Many oncogenic transcription factors (TFs) are considered to be undruggable because of their reliance on large protein–protein and protein–DNA interfaces. TFs such as hypoxia-inducible factors (HIFs) and X-box-binding protein 1 (XBP1) are induced by hypoxia and other stressors in solid tumors and bind to unfolded protein response element (UPRE) and hypoxia-induced response element (HRE) motifs to control oncogenic gene programs. Here, we report a strategy to create synthetic transcriptional repressors (STRs) that mimic the basic leucine zipper domain of XBP1 and recognize UPRE and HRE motifs. A lead molecule, STR22, binds UPRE and HRE DNA sequences with high fidelity and competes with both TFs in cells. Under hypoxia, STR22 globally suppresses HIF1α binding to HRE-containing promoters and enhancers, inhibits hypoxia-induced gene expression and blocks protumorigenic phenotypes in triple-negative breast cancer (TNBC) cells. In vivo, intratumoral and systemic STR22 treatment inhibited hypoxia-dependent gene expression, primary tumor growth and metastasis of TNBC tumors. These data validate a novel strategy to target the tumor hypoxia response through coordinated inhibition of TF–DNA binding.

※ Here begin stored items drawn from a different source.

Lemma filter_idempotent {A} (f : A -> bool) (l : list A) : List.filter f (List.filter f l) = List.filter f l.
Proof.
  induction l as [|x l IH]; [done|]. cbn [List.filter]. destruct (f x) eqn:E; [|done]. cbn [List.filter]. by rewrite E, IH.
Qed.

Lemma find_filter_none {A} (f : A -> bool) (l : list A) : (forall x, In x l -> f x = false) -> List.filter f l = [].
Proof.
  intros Hl. induction l as [|x l IH]; [done|]. cbn [List.filter]. rewrite Hl by (by left). apply IH. intros y Hy. apply Hl. by right.
Qed.

(** The defaults of every network ascend from height zero, with hashes of the
    right size. *)
Lemma defaults_ascend easy_blocks retarget :
  ascending (default_checkpoints easy_blocks retarget) = true /\
  forallb (fun c => (length (cp_hash c) =? 32)%nat && negb (bool_decide (cp_hash c = null_hash)))
    (default_checkpoints easy_blocks retarget) = true /\
  match default_checkpoints easy_blocks retarget with [] => is_ltc = true | c :: _ => cp_height c = 0 end.
Proof.
  unfold default_checkpoints, is_ltc. destruct get_currency, easy_blocks, retarget; split_and!; vm_compute; reflexivity.
Qed.

(** Fixing a user's checkpoints puts the network's own in front, in ascending
    order from height zero, keeps of the user's exactly those above all of
    them, in their order, and does nothing a second time. *)
Theorem fix_checkpoints_spec easy_blocks retarget checkpoints :
  let defaults := default_checkpoints easy_blocks retarget in
  let fixed := fix_checkpoints easy_blocks retarget checkpoints in
  ascending defaults = true /\
  (forall c, In c fixed <->
     In c defaults \/ (In c checkpoints /\ forall d, In d defaults -> cp_height d < cp_height c)) /\
  (exists kept, fixed = defaults ++ kept /\ sublist kept checkpoints) /\
  fix_checkpoints easy_blocks retarget fixed = fixed.
Proof.
  intros defaults fixed. split; [apply defaults_ascend|]. unfold fixed, fix_checkpoints. fold defaults.
  destruct defaults as [|c rest] eqn:E.
  { split_and!; [|by exists checkpoints|done]. intros x. split; [by right; split|]. by intros [?|[? _]]. }
  set (above := fun x => negb (cp_height x <=? cp_height (max_element c rest))).
  rewrite <- E. split_and!.
  - intros x. rewrite in_app_iff, filter_In. unfold above. rewrite above_all, E. done.
  - exists (List.filter above checkpoints). split; [done|].
    clear. induction checkpoints as [|x l IH]; [constructor|]. cbn [List.filter]. destruct (above x); by constructor.
  - rewrite List.filter_app, filter_idempotent, E. f_equal. change (c :: rest ++ List.filter above checkpoints)
      with ((c :: rest) ++ List.filter above checkpoints).
    rewrite (find_filter_none above (c :: rest)); [done|]. intros x Hx. unfold above. apply negb_false_iff, Z.leb_le.
    destruct (max_element_bounds c rest) as (H1 & H2 & _). destruct Hx as [<-|Hx]; [done|by apply H2].
Qed.
End Fixed.
(* ===== verification/EncryptedTexts.v ===== *)
(** The texts of encrypted keys, [src/wallet/ek_private.cpp], [ek_public.cpp] and
    [ek_token.cpp], and mini keys, [src/wallet/mini_keys.cpp]. *)

From S2P Require Import Prelude Aes Text Limits Endian Reader Writer Binary Codes Radix Base16 Base58 Base10 Compact Data Header Checksum Sighash Elliptic Keys KeyRules EncryptedKeys EncryptedRules Uri Config.

Module ek_private.
Section Text.
Context `{Crypto}.

(** [valid_] and the encrypted private key *)
Record t := mk { valid : bool; private_key : list Z }.

Definition size : nat := ek_private_decoded_size.
Definition default : t := mk false (repeat 0 size).
Definition of_value (value : list Z) : t := mk true value.

Definition from_string (encoded : list Z) : t :=
  match decode_base58_array size encoded with
  | Some key => if checksum.verify_checksum key then of_value key else default
  | None => default
  end.

Definition encoded (k : t) : list Z := encode_base58 (private_key k).

Definition eqb (a b : t) : bool := Bool.eqb (valid a) (valid b) && bool_decide (private_key a = private_key b).
Definition ltb (a b : t) : bool := match lexicographic (encoded a) (encoded b) with Lt => true | _ => false end.

(** [operator>>]; [None]: it throws. *)
Definition decode (value : list Z) : option t := let to := from_string value in if valid to then Some to else None.
End Text.
End ek_private.

Module ek_public.
Section Text.
Context `{Crypto}.

(** [valid_] and the encrypted public key *)
Record t := mk { valid : bool; public_key : list Z }.

Definition size : nat := encrypted_public_decoded_size.
Definition default : t := mk false (repeat 0 size).
Definition of_value (value : list Z) : t := mk true value.

Definition from_string (encoded : list Z) : t :=
  match decode_base58_array size encoded with
  | Some key => if checksum.verify_checksum key then of_value key else default
  | None => default
  end.

Definition encoded (k : t) : list Z := encode_base58 (public_key k).

Definition eqb (a b : t) : bool := Bool.eqb (valid a) (valid b) && bool_decide (public_key a = public_key b).
Definition ltb (a b : t) : bool := match lexicographic (encoded a) (encoded b) with Lt => true | _ => false end.

(** [operator>>]; [None]: it throws. *)
Definition decode (value : list Z) : option t := let to := from_string value in if valid to then Some to else None.
End Text.
End ek_public.

Module ek_token.
Section Text.
Context `{Crypto}.

(** [valid_] and the token *)
Record t := mk { valid : bool; token : list Z }.

Definition size : nat := encrypted_token_decoded_size.
Definition default : t := mk false (repeat 0 size).
Definition of_value (value : list Z) : t := mk true value.

Definition from_string (encoded : list Z) : t :=
  match decode_base58_array size encoded with
  | Some key => if checksum.verify_checksum key then of_value key else default
  | None => default
  end.

Definition encoded (k : t) : list Z := encode_base58 (token k).

Definition eqb (a b : t) : bool := Bool.eqb (valid a) (valid b) && bool_decide (token a = token b).
Definition ltb (a b : t) : bool := match lexicographic (encoded a) (encoded b) with Lt => true | _ => false end.

(** [operator>>]; [None]: it throws. *)
Definition decode (value : list Z) : option t := let to := from_string value in if valid to then Some to else None.
End Text.
End ek_token.

(** ** Mini keys *)

Module mini_keys.
Section MiniKeys.
Context `{Crypto}.

(** [minikey + "?"] *)
Definition check_minikey (minikey : list Z) : bool :=
  ((length minikey =? 22) || (length minikey =? 30))%nat && (hd 0 (sha256_hash (minikey ++ [63])) =? 0x00).

Definition minikey_to_secret (key : list Z) : option (list Z) :=
  if negb (check_minikey key) then None else Some (sha256_hash key).
End MiniKeys.
End mini_keys.

(** ** What the texts carry *)

Section Texts.
Context `{Crypto}.

(** A key of a size that carries its checksum. *)
Definition checked (size : nat) (key : list Z) : Prop :=
  length key = size /\ bytes_ok key /\ checksum.verify_checksum key = true.

(** Reading a text and writing it, for any size. *)
Lemma checked_text size key :
  checked size key -> decode_base58_array size (encode_base58 key) = Some key /\ checksum.verify_checksum key = true.
Proof. intros (Hl & Hb & Hv). split; [by apply decode_array_encode|done]. Qed.

Lemma text_checked size text key :
  decode_base58_array size text = Some key -> checksum.verify_checksum key = true ->
  checked size key /\ encode_base58 key = c_string text.
Proof.
  intros Hd Hv. destruct (decode_array_length _ _ _ Hd) as [Hl Hb]. split; [done|].
  unfold decode_base58_array in Hd. destruct (decode_base58 (c_string text)) as [b|] eqn:E; [|done].
  apply encode_decode_base58 in E as [E _]. by case_match; [injection Hd as <-|].
Qed.

(** The same for the three types. *)
Lemma private_key_text key :
  checked ek_private.size key ->
  ek_private.from_string (ek_private.encoded (ek_private.of_value key)) = ek_private.of_value key /\
  ek_private.decode (ek_private.encoded (ek_private.of_value key)) = Some (ek_private.of_value key).
Proof.
  intros [E Ev]%checked_text. unfold ek_private.decode, ek_private.from_string, ek_private.encoded.
  cbn [ek_private.private_key ek_private.of_value]. by rewrite E, Ev.
Qed.

Lemma public_key_text key :
  checked ek_public.size key ->
  ek_public.from_string (ek_public.encoded (ek_public.of_value key)) = ek_public.of_value key /\
  ek_public.decode (ek_public.encoded (ek_public.of_value key)) = Some (ek_public.of_value key).
Proof.
  intros [E Ev]%checked_text. unfold ek_public.decode, ek_public.from_string, ek_public.encoded.
  cbn [ek_public.public_key ek_public.of_value]. by rewrite E, Ev.
Qed.

Lemma token_key_text key :
  checked ek_token.size key ->
  ek_token.from_string (ek_token.encoded (ek_token.of_value key)) = ek_token.of_value key /\
  ek_token.decode (ek_token.encoded (ek_token.of_value key)) = Some (ek_token.of_value key).
Proof.
  intros [E Ev]%checked_text. unfold ek_token.decode, ek_token.from_string, ek_token.encoded.
  cbn [ek_token.token ek_token.of_value]. by rewrite E, Ev.
Qed.

Lemma private_decoded text k :
  ek_private.decode text = Some k ->
  k = ek_private.of_value (ek_private.private_key k) /\ checked ek_private.size (ek_private.private_key k) /\
  ek_private.encoded k = c_string text.
Proof.
  unfold ek_private.decode, ek_private.from_string. destruct (decode_base58_array _ _) as [key|] eqn:E; [|done].
  destruct (checksum.verify_checksum key) eqn:Ev; intros [= <-]. split; [done|]. by apply text_checked.
Qed.

Lemma public_decoded text k :
  ek_public.decode text = Some k ->
  k = ek_public.of_value (ek_public.public_key k) /\ checked ek_public.size (ek_public.public_key k) /\
  ek_public.encoded k = c_string text.
Proof.
  unfold ek_public.decode, ek_public.from_string. destruct (decode_base58_array _ _) as [key|] eqn:E; [|done].
  destruct (checksum.verify_checksum key) eqn:Ev; intros [= <-]. split; [done|]. by apply text_checked.
Qed.

Lemma token_decoded text k :
  ek_token.decode text = Some k ->
  k = ek_token.of_value (ek_token.token k) /\ checked ek_token.size (ek_token.token k) /\
  ek_token.encoded k = c_string text.
Proof.
  unfold ek_token.decode, ek_token.from_string. destruct (decode_base58_array _ _) as [key|] eqn:E; [|done].
  destruct (checksum.verify_checksum key) eqn:Ev; intros [= <-]. split; [done|]. by apply text_checked.
Qed.
End Texts.

(** ** Encrypting to a text and decrypting from it *)

Section Encrypted.
Context `{Currency} `{Crypto} `{!checksum.CryptoLaws} `{Secp256k1Laws} `{ScryptLaws} `{NormalForm}.
Variable uninitialized : aes.aes256_context.

(** C23: The text of a secret that is encrypted with a passphrase is read back
    and decrypts with the passphrase to the secret, its address version and
    its compression; and every text that is accepted for an encrypted private
    key is the text of a key of 43 bytes whose checksum holds. *)
Theorem encrypted_text_decrypts secret p passphrase version compressed :
  length secret = 32%nat -> bytes_ok secret -> byte_ok version ->
  secp256k1_ec_pubkey_create secret = Some p ->
  (exists key,
     encrypted_keys.encrypt uninitialized (repeat 0 43) secret passphrase version compressed = returned key /\
     let text := ek_private.encoded (ek_private.of_value key) in
     ek_private.from_string text = ek_private.of_value key /\
     (forall k, ek_private.decode text = Some k ->
        encrypted_keys.decrypt uninitialized (ek_private.private_key k) passphrase =
          returned (secret, version, compressed)) /\
     ek_private.decode text <> None) /\
  (forall text k, ek_private.decode text = Some k ->
     checked ek_private.size (ek_private.private_key k) /\ ek_private.encoded k = c_string text /\
     ek_private.decode (ek_private.encoded k) = Some k).
Proof.
  intros Hl Hb Hv Hp. split.
  - destruct (encrypt_decrypts uninitialized secret p passphrase version compressed Hl Hb Hv Hp)
      as (key & E & Hk & Hkb & Hc & Hd).
    exists key. split; [done|]. cbn zeta.
    destruct (private_key_text key) as [Ef Ed]; [done|]. rewrite Ef, Ed. split_and!; [done| |done].
    by intros k [= <-].
  - intros text k [Ek [Hk Et]]%private_decoded. split_and!; [done|done|].
    rewrite Ek. by apply private_key_text.
Qed.
End Encrypted.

许多致癌转录因子 (TF) 被认为是不可成药的，因为它们依赖于大的蛋白质-蛋白质和蛋白质-DNA 界面。缺氧诱导因子 (HIF) 和 X-box 结合蛋白 1 (XBP1) 等转录因子由实体瘤中的缺氧和其他应激源诱导，并与未折叠蛋白反应元件 (UPRE) 和缺氧诱导反应元件 (HRE) 结合控制致癌基因程序的基序。在这里，我们报告了一种创建合成转录抑制子（STR）的策略，该抑制子模拟 XBP1 的基本亮氨酸拉链结构域并识别 UPRE 和 HRE 基序。先导分子 STR22 以高保真度结合 UPRE 和 HRE DNA 序列，并与细胞中的两种 TF 竞争。在缺氧条件下，STR22 全面抑制 HIF1α 与含有 HRE 的启动子和增强子的结合，抑制缺氧诱导的基因表达并阻断三阴性乳腺癌 (TNBC) 细胞的促肿瘤表型。在体内，肿瘤内和全身 STR22 治疗抑制缺氧依赖性基因表达、原发性肿瘤生长和 TNBC 肿瘤的转移。这些数据验证了一种通过协调抑制 TF-DNA 结合来靶向肿瘤缺氧反应的新策略。